== Available data ==
(** One node: its edges are added, it is settled and marked visited. *)
Lemma resolveExpr_rs N B E id :
  id ∉ N -> triple (rs N B E) (resolveExpr arch src id) (fun _ => rs (id :: N) B (node_edges rep0 src id ∪ E)).
Proof.
  intros Hid rep u rep' Hrs Hrun. unfold resolveExpr in Hrun. rinv.
  match type of Ho with _ = Some ?x => rename x into a end.
  match type of Hrs with rs _ _ _ ?r => rename r into rep end.
  pose proof Ho as Ho0. rewrite (rs_expr _ _ _ _ Hrs id Hid) in Ho0.
  unfold node_edges. rewrite Ho0.
  destruct (se_type a) eqn:Te; rinv;
    try (cbn [targets map union_list foldr]; rewrite union_empty_l_L;
         eapply rs_skip_node; [exact Hrs|exact Hid|exact Ho|by rewrite Te]);
    try (eapply resolveBranch_rs; [done|done|rewrite Te; auto|exact Hrs|exact Hrun]).
  destruct (se_subExpressions a) as [|a0 rest] eqn:Hs; [unfold fail in Hrun; discriminate|]. rinv.
  eapply resolveTargets_rs in Hc as [Hc ->]; [|exact Hrs].
  eapply setSubs_rs; [|exact Hrun]. split; [exact Hc|split].
  - by rewrite (rs_expr _ _ _ _ Hc id Hid).
  - rewrite Ho0. simpl. unfold resolve_node. by rewrite Te, Hs.
Qed.

End Steps.

(** The nodes of one block, in order. *)
Lemma resolveBlockExprs_rs N B E bid :
  bid ∈ map bb_id (bbs rep0) -> bid ∉ B -> NoDup (exprs_of rep0 bid ++ N) ->
  triple (rs N B E) (resolveBlockExprs arch bid)
    (fun _ => rs (exprs_of rep0 bid ++ N) B (⋃ (map (node_edges rep0 bid) (exprs_of rep0 bid)) ∪ E)).
Proof.
  intros Hin Hbid Hnd rep u rep' Hrs Hrun. unfold resolveBlockExprs in Hrun. rinv.
  match type of Ho with _ = Some ?x => rename x into a0 end.
  match type of Hrs with rs _ _ _ ?r => rename r into rep end.
  destruct (rs_getBB _ _ _ _ _ _ Hrs Hbid Ho) as (b0 & Hb0 & Hv).
  assert (Hx : exprs_of rep0 bid = bb_exprIds a0).
  { unfold exprs_of. rewrite Hb0. unfold blk_view, pos_view in Hv. simpl. congruence. }
  rewrite Hx in *. rewrite <- (app_nil_l (bb_exprIds a0)) in Hrun.
  set (P := fun D r => rs (D ++ N) B (⋃ (map (node_edges rep0 bid) D) ∪ E) r).
  refine (triple_forM_acc P _ _ [] _ rep u rep' _ Hrun); [|subst P; simpl; by rewrite union_empty_l_L].
  intros D x R HR. simpl in HR. subst P. simpl. intros r v r' Hr Hstep.
  rewrite HR in Hnd. apply NoDup_mid in Hnd.
  eapply rs_equiv; [eapply resolveExpr_rs; [done|set_solver|exact Hr|exact Hstep]|set_solver..|].
  rewrite map_app, union_list_app_L. simpl. set_solver.
Qed.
===
What needs to be done: Check the entries above for the word "rinv" and copy every line where it turns up.

Answer box:
  intros Hid rep u rep' Hrs Hrun. unfold resolveExpr in Hrun. rinv.
  destruct (se_type a) eqn:Te; rinv;
  destruct (se_subExpressions a) as [|a0 rest] eqn:Hs; [unfold fail in Hrun; discriminate|]. rinv.
  intros Hin Hbid Hnd rep u rep' Hrs Hrun. unfold resolveBlockExprs in Hrun. rinv.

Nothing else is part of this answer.